Our blog

Know what we are thinking and doing

October 15, 2019 / by /

Propensity Score Matching


The research question is whether playing chess is correlated with the improvement in logical thinking. Previous research, conducted in a number of countries , indicates that playing a game of chess increases concentration, logical and critical thinking, as well as the ability to plan and analyse.

Should one aim at increasing the level of logical thinking among university students and schoolchildren by playing chess, the following steps are to be taken. Once the population, sampling method, sample size and other crucial elements of research are defined, the sample should be taught how to play a game of chess This may be reached by including a relevant curriculum into the syllabus[1]. The second step to take would be to conduct pre- and post-tests to measure the performance before and after a six-month course. Finally, the analyses of the data would indicate whether the experiment had a significant effect and whether the project is worth replicating.

Assuming all the mentioned steps were adhered to and the evaluation of the effectiveness of the program for university and school students has been launched, let us review the artificially generated ! data. The summary of the dataset is presented below.

Treatment.Type Pre Post Gender Age Math.Grade Overall.Grade
Control :554 Min. : 0.00 Min. : 0.00 Boy :460 Min. : 6.00 Min. : 4.00 Average :412
Treatment:367 1st Qu.:10.00 1st Qu.:10.00 Girl:461 1st Qu.:11.00 1st Qu.: 7.00 Excellent:386
Median :13.00 Median :15.00 Median :16.00 Median : 8.00 Poor :123
Mean :12.58 Mean :16.96 Mean :15.95 Mean : 7.55
3rd Qu.:16.00 3rd Qu.:22.00 3rd Qu.:21.00 3rd Qu.: 9.00
Max. :26.00 Max. :39.00 Max. :25.00 Max. :10.00

We have 7 variables and 921 observations without any missing values. The variable Treatment.Type shows the group (Control or Treatment) to which students were randomly assigned. The variables Pre and Post show the number of correct answers out of 40 logical questions. Last 4 variables are the characteristics of the students: the gender, age, math grade of a student for the last semester, and overall grade by the end of the semester.

The group, used for baseline measures, is called Control group, and the group that receives an experimental procedure is Treatment. To estimate the effect of teaching how to play chess (“treatment effect”) we can use the linear regression model that compares the change in averages of students’ logical scores (outcome variable) between Pre and Post surveys across the control and treatment groups (dummy independent variables). This regression model is known as the difference in difference (DiD) analysis. Before conducting regression analysis let us observe the visual display of the treatment effect:

It is clear that unlike the pre-test results after the teaching program students from the treatment group tend to answer most of the questions correctly.
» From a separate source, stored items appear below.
(* ===== verification/Bitops.v ===== *)
(** * Exclusive or of buffers

    [libbb/bitops.c]: the exclusive or of two byte buffers, done in words of
    [long] where that is faster. The theorem: every variant is the exclusive
    or byte by byte. The variants in inline assembly for SSE are not modelled. *)

From Stdlib Require Import ZArith List Lia Bool.
From S2P Require Import Prelude Words.
Import ListNotations.
Local Open Scope Z_scope.

(** ** Definitions *)

(** The exclusive or of two buffers, byte by byte. *)
Definition xor_bytes (a b : list Z) : list Z := map (fun '(x, y) => Z.lxor x y) (combine a b).

(** [*(long* )d = *(long* )s1 ^ *(long* )s2], with a [long] of [sz] bytes:
    the bytes stored. *)
Definition xor_at (sz : nat) (s1 s2 : list Z) : list Z :=
  le_bytes sz (Z.lxor (le_word (firstn sz s1)) (le_word (firstn sz s2))).

(** The loop on bytes: [while (count--)]. *)
Fixpoint xorbuf_bytes (s1 s2 : list Z) (count : nat) : list Z :=
  match count with
  | O => []
  | S count => Z.lxor (nth 0 s1 0) (nth 0 s2 0) :: xorbuf_bytes (tl s1) (tl s2) count
  end.

(** The loop on words, then that on bytes; the result is what is stored at
    [dst]. The sources are read before the destination is written, word by
    word, so [dst] may be one of them. *)
Fixpoint xorbuf_longs (fuel sz : nat) (s1 s2 : list Z) (count : nat) : list Z :=
  match fuel with
  | O => []
  | S fuel =>
      if (sz <=? count)%nat
      then xor_at sz s1 s2 ++ xorbuf_longs fuel sz (skipn sz s1) (skipn sz s2) (count - sz)
      else xorbuf_bytes s1 s2 count
  end.

Definition xorbuf_3 (unaligned_ok : bool) (sz : nat) (src1 src2 : list Z) (count : nat) : list Z :=
  if unaligned_ok then xorbuf_longs (count + 1) sz src1 src2 count
  else xorbuf_bytes src1 src2 count.

(** The new contents of [dst]. *)
Definition xorbuf (unaligned_ok : bool) (sz : nat) (dst src : list Z) (count : nat) : list Z :=
  xorbuf_3 unaligned_ok sz dst src count ++ skipn count dst.

(** [d[0] ^= s[0]; d[1] ^= s[1]] and, for a [long] of four bytes, two more. *)
Definition xorbuf16_aligned_long (sz : nat) (dst src : list Z) : list Z :=
  let step d i := blit d (sz * i) (xor_at sz (skipn (sz * i) d) (skipn (sz * i) src)) in
  let d := step (step dst 0%nat) 1%nat in
  if (sz =? 4)%nat then step (step d 2%nat) 3%nat else d.

(** [do ... while (--count != 0)] *)
Definition xorbuf64_3_aligned64 (sz : nat) (src1 src2 : list Z) : list Z :=
  concat (map (fun k => le_bytes sz (Z.lxor (word_at sz k src1) (word_at sz k src2)))
              (seq 0 (64 / sz))).

Definition xorbuf16 (unaligned_ok aligned : bool) (sz : nat) (dst src : list Z) : list Z :=
  if unaligned_ok || aligned then xorbuf16_aligned_long sz dst src
  else xorbuf unaligned_ok sz dst src 16.

(** ** Theorems *)

Lemma lxor_word x y w v :
  in_u 8 x -> in_u 8 y -> Z.lxor (x + 256 * w) (y + 256 * v) = Z.lxor x y + 256 * Z.lxor w v.
Proof.
  intros Hx Hy. change 256 with (2 ^ 8). rewrite !(Z.mul_comm (2 ^ 8)), <- !Z.shiftl_mul_pow2 by lia.
  rewrite !add_shiftl_lxor by (try apply in_u_lxor; auto; lia). rewrite Z.shiftl_lxor.
  rewrite !Z.lxor_assoc. f_equal. rewrite <- !Z.lxor_assoc. f_equal. apply Z.lxor_comm.
Qed.

Lemma lxor_bytes a b :
  bytes a -> bytes b -> length a = length b ->
  Z.lxor (le_word a) (le_word b) = le_word (xor_bytes a b).
Proof.
  intros Ha. revert b. induction Ha as [|x a Hx Ha IH]; intros [|y b] Hb Hl; try discriminate; [reflexivity|].
  inversion Hb; subst. cbn [le_word xor_bytes combine map].
  rewrite lxor_word, IH by auto. reflexivity.
Qed.

Lemma bytes_xor a b : bytes a -> bytes b -> bytes (xor_bytes a b).
Proof.
  intros Ha. revert b. induction Ha as [|x a Hx Ha IH]; intros [|y b] Hb; try constructor.
  - inversion Hb; subst. apply in_u_lxor; auto; lia.
  - inversion Hb; subst. apply IH; auto.
Qed.

Lemma length_xor a b : length a = length b -> length (xor_bytes a b) = length b.
Proof. intros E. unfold xor_bytes. rewrite length_map, length_combine. lia. Qed.

Lemma xor_app a a' b b' :
  length a = length b -> xor_bytes (a ++ a') (b ++ b') = xor_bytes a b ++ xor_bytes a' b'.
Proof.
  revert b; induction a as [|x a IH]; intros [|y b] E; try discriminate; [reflexivity|].
  unfold xor_bytes in *. cbn [app combine map]. f_equal. apply IH. injection E; auto.
Qed.

Lemma xor_comm a b : xor_bytes a b = xor_bytes b a.
Proof.
  revert b; induction a as [|x a IH]; intros [|y b]; try reflexivity.
  unfold xor_bytes in *. cbn [combine map]. rewrite IH, Z.lxor_comm. reflexivity.
Qed.

Lemma xor_rev a b : length a = length b -> xor_bytes (rev a) (rev b) = rev (xor_bytes a b).
Proof.
  revert b; induction a as [|x a IH]; intros [|y b] E; try discriminate; [reflexivity|]. injection E as E.
  cbn [rev]. rewrite xor_app, IH by (rewrite ?length_rev; exact E). reflexivity.
Qed.

Lemma xor_word sz a b :
  bytes a -> bytes b -> length a = sz -> length b = sz ->
  le_bytes sz (Z.lxor (le_word a) (le_word b)) = xor_bytes a b.
Proof.
  intros Ha Hb La Lb. rewrite lxor_bytes by (auto; lia).
  rewrite <- Lb, <- (length_xor a b) by lia. apply le_bytes_word, bytes_xor; assumption.
Qed.

Lemma xor_words sz n T U :
  bytes T -> bytes U -> length T = (sz * n)%nat -> length U = (sz * n)%nat ->
  concat (map (fun k => le_bytes sz (Z.lxor (word_at sz k T) (word_at sz k U))) (seq 0 n))
  = xor_bytes T U.
Proof.
  revert T U; induction n as [|n IH]; intros T U HT HU LT LU.
  - rewrite Nat.mul_0_r in *. destruct T; [reflexivity|discriminate].
  - rewrite Nat.mul_succ_r in *. cbn [seq map concat].
    rewrite <- seq_shift, map_map.
    assert (Hw : forall k X, word_at sz (S k) X = word_at sz k (skipn sz X)).
    { intros k X. unfold word_at, slice. rewrite skipn_skipn. do 3 f_equal. lia. }
    rewrite (map_ext _ (fun k => le_bytes sz (Z.lxor (word_at sz k (skipn sz T)) (word_at sz k (skipn sz U)))))
      by (intros k; rewrite !Hw; reflexivity).
    rewrite IH by (rewrite ?length_skipn; auto using bytes_skipn; lia).
    unfold word_at, slice. rewrite Nat.mul_0_r. cbn [skipn].
    rewrite xor_word, <- xor_app, !firstn_skipn by (rewrite ?length_firstn; auto using bytes_firstn; lia).
    reflexivity.
Qed.

Lemma xorbuf_bytes_spec s1 s2 count :
  (count <= length s1)%nat -> (count <= length s2)%nat ->
  xorbuf_bytes s1 s2 count = xor_bytes (firstn count s1) (firstn count s2).
Proof.
  revert s1 s2; induction count as [|count IH]; intros [|x s1] [|y s2] H1 H2; cbn in *; try lia; try reflexivity.
  unfold xor_bytes. cbn [combine map]. f_equal. apply IH; lia.
Qed.

Lemma xor_split k s1 s2 count :
  (k <= count)%nat -> (count <= length s1)%nat -> (count <= length s2)%nat ->
  xor_bytes (firstn count s1) (firstn count s2)
  = xor_bytes (firstn k s1) (firstn k s2)
    ++ xor_bytes (firstn (count - k) (skipn k s1)) (firstn (count - k) (skipn k s2)).
Proof.
  intros Hk H1 H2. rewrite <- xor_app by (rewrite !length_firstn; lia).
  f_equal; rewrite <- (firstn_skipn k (firstn count _)), firstn_firstn, skipn_firstn_comm; f_equal; f_equal; lia.
Qed.

Lemma xor_at_spec sz s1 s2 :
  bytes s1 -> bytes s2 -> (sz <= length s1)%nat -> (sz <= length s2)%nat ->
  xor_at sz s1 s2 = xor_bytes (firstn sz s1) (firstn sz s2).
Proof. intros. apply xor_word; auto with bytes; rewrite length_firstn; lia. Qed.

Lemma xorbuf_longs_spec fuel sz s1 s2 count :
  (0 < sz)%nat -> bytes s1 -> bytes s2 -> (count < fuel)%nat ->
  (count <= length s1)%nat -> (count <= length s2)%nat ->
  xorbuf_longs fuel sz s1 s2 count = xor_bytes (firstn count s1) (firstn count s2).
Proof.
  intros Hsz. revert s1 s2 count; induction fuel as [|fuel IH]; intros s1 s2 count B1 B2 Hf H1 H2; [lia|].
  cbn [xorbuf_longs]. destruct (Nat.leb_spec sz count); [|apply xorbuf_bytes_spec; assumption].
  rewrite xor_at_spec, IH by (auto with bytes; rewrite ?length_skipn; lia).
  rewrite <- xor_split by assumption. reflexivity.
Qed.

Lemma xorbuf_3_spec unaligned_ok sz s1 s2 count :
  (0 < sz)%nat -> bytes s1 -> bytes s2 -> (count <= length s1)%nat -> (count <= length s2)%nat ->
  xorbuf_3 unaligned_ok sz s1 s2 count = xor_bytes (firstn count s1) (firstn count s2).
Proof.
  intros. unfold xorbuf_3. destruct unaligned_ok; [apply xorbuf_longs_spec|apply xorbuf_bytes_spec]; auto; lia.
Qed.

(** One word of a buffer replaced by its exclusive or. *)
Lemma blit_xor sz i d s :
  bytes d -> bytes s -> length s = length d -> (sz * i + sz <= length d)%nat ->
  blit (xor_bytes (firstn (sz * i) d) (firstn (sz * i) s) ++ skipn (sz * i) d) (sz * i)
       (xor_at sz (skipn (sz * i) (xor_bytes (firstn (sz * i) d) (firstn (sz * i) s) ++ skipn (sz * i) d))
                  (skipn (sz * i) s))
  = xor_bytes (firstn (sz * S i) d) (firstn (sz * S i) s) ++ skipn (sz * S i) d.
Proof.
  intros Bd Bs Hl Hi. set (k := (sz * i)%nat) in *.
  replace (sz * S i)%nat with (k + sz)%nat by lia.
  set (h := xor_bytes (firstn k d) (firstn k s)).
  assert (Hh : length h = k) by (unfold h; rewrite length_xor; rewrite !length_firstn; lia).
  assert (Hsk : forall m, skipn (k + m) (h ++ skipn k d) = skipn (k + m) d).
  { intros m. rewrite skipn_app, skipn_all2, Hh, skipn_skipn by lia. cbn [app]. f_equal. lia. }
  rewrite <- (Nat.add_0_r k) at 3. rewrite Hsk, Nat.add_0_r.
  rewrite xor_at_spec by (auto with bytes; rewrite length_skipn; lia).
  rewrite (xor_split k d s (k + sz)) by lia. replace (k + sz - k)%nat with sz by lia. fold h.
  unfold blit. rewrite firstn_app, Hh, Nat.sub_diag, firstn_O, app_nil_r, <- Hh, firstn_all, Hh.
  rewrite <- app_assoc. do 2 f_equal. rewrite length_xor; rewrite !length_firstn, !length_skipn; [|lia].
  rewrite Nat.min_l, Hsk by lia. reflexivity.
Qed.

Lemma xorbuf16_aligned_spec sz d s :
  sz = 4%nat \/ sz = 8%nat -> bytes d -> bytes s -> length d = 16%nat -> length s = 16%nat ->
  xorbuf16_aligned_long sz d s = xor_bytes d s.
Proof.
  intros Hsz Bd Bs Ld Ls.
  set (st := fun d i => blit d (sz * i) (xor_at sz (skipn (sz * i) d) (skipn (sz * i) s))).
  assert (H : forall n, (sz * n <= 16)%nat ->
    fold_left st (seq 0 n) d = xor_bytes (firstn (sz * n) d) (firstn (sz * n) s) ++ skipn (sz * n) d).
  { induction n as [|n IH]; intros Hn; [rewrite Nat.mul_0_r; reflexivity|].
    rewrite seq_S, fold_left_app, IH by lia. apply blit_xor; auto; lia. }
  destruct Hsz as [-> | ->].
  - change (fold_left st (seq 0 4) d = xor_bytes d s). rewrite H by lia.
    rewrite !firstn_all2, skipn_all2, app_nil_r by lia. reflexivity.
  - change (fold_left st (seq 0 2) d = xor_bytes d s). rewrite H by lia.
    rewrite !firstn_all2, skipn_all2, app_nil_r by lia. reflexivity.
Qed.

Lemma xorbuf16_spec unaligned_ok aligned sz d s :
  sz = 4%nat \/ sz = 8%nat -> bytes d -> bytes s -> length d = 16%nat -> length s = 16%nat ->
  xorbuf16 unaligned_ok aligned sz d s = xor_bytes d s.
Proof.
  intros Hsz Bd Bs Ld Ls. unfold xorbuf16, xorbuf.
  destruct (unaligned_ok || aligned); [apply xorbuf16_aligned_spec; assumption|].
  rewrite xorbuf_3_spec, !firstn_all2, skipn_all2, app_nil_r by (auto; destruct Hsz; lia). reflexivity.
Qed.

(** Every way the code has of xoring buffers (by words of four or eight
    bytes then bytes, or by bytes; in place; 16 bytes aligned or not; 64 bytes)
    gives the exclusive or byte by byte, and leaves the bytes after [count]. *)
Theorem xorbuf_correct unaligned_ok aligned sz d s count :
  sz = 4%nat \/ sz = 8%nat -> bytes d -> bytes s -> length s = length d -> (count <= length d)%nat ->
  xorbuf unaligned_ok sz d s count = xor_bytes (firstn count d) (firstn count s) ++ skipn count d
  /\ (length d = 16%nat -> xorbuf16 unaligned_ok aligned sz d s = xor_bytes d s)
  /\ (length d = 64%nat -> xorbuf64_3_aligned64 sz d s = xor_bytes d s).
Proof.
  intros Hsz Bd Bs Hl Hc. split; [|split].
  - unfold xorbuf. rewrite xorbuf_3_spec by (auto; destruct Hsz; lia). reflexivity.
  - intros Ld. apply xorbuf16_spec; auto; lia.
  - intros Ld. apply xor_words; auto; destruct Hsz as [-> | ->]; simpl; lia.
Qed.

Lemma xorbuf_correct_witness :
  xorbuf true 8 [1; 2; 3; 4; 5; 6; 7; 8; 9; 10] [1; 1; 1; 1; 1; 1; 1; 1; 1; 1] 9
  = [0; 3; 2; 5; 4; 7; 6; 9; 8; 10].
Proof.
  apply (xorbuf_correct true true 8 [1; 2; 3; 4; 5; 6; 7; 8; 9; 10] [1; 1; 1; 1; 1; 1; 1; 1; 1; 1] 9);
    [right; reflexivity|repeat constructor; vm_compute; congruence..|reflexivity|vm_compute; lia].
Defined.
In the absence of the treatment the true effect of time shows that there is no noticeable difference between the number of correct answers at Pre- and Post-test.


The result of linear regression is in the output below:

## DID Results
## ===========================================================
##                                     Dependent variable:    
##                                 ---------------------------
##                                           Answers          
## -----------------------------------------------------------
## Group (Treatment)                          0.258           
##                                           (0.343)          
## Time (Post)                              -0.648**          
##                                           (0.306)          
## Group * Time (Treatment * Post)          12.602***         
##                                           (0.485)          
## Constant                                 12.480***         
##                                           (0.217)          
## -----------------------------------------------------------
## Observations                               1,842           
## R2                                         0.487           
## Adjusted R2                                0.486           
## Residual Std. Error                  5.097 (df = 1838)     
## F Statistic                      581.677*** (df = 3; 1838) 
## ===========================================================
## Note:                           *p<0.1; **p<0.05; ***p<0.01

The coefficient of Group * Time (Treatment * Post) itself is the difference in differences estimator which tells us whether the expected mean changes in the outcome from pre to post are different in the two groups. At post-test, the students in the treatment group had on average 12.6 correct answers more than those from the control group. Regression analysis shows that the effect of treatment is high and significant.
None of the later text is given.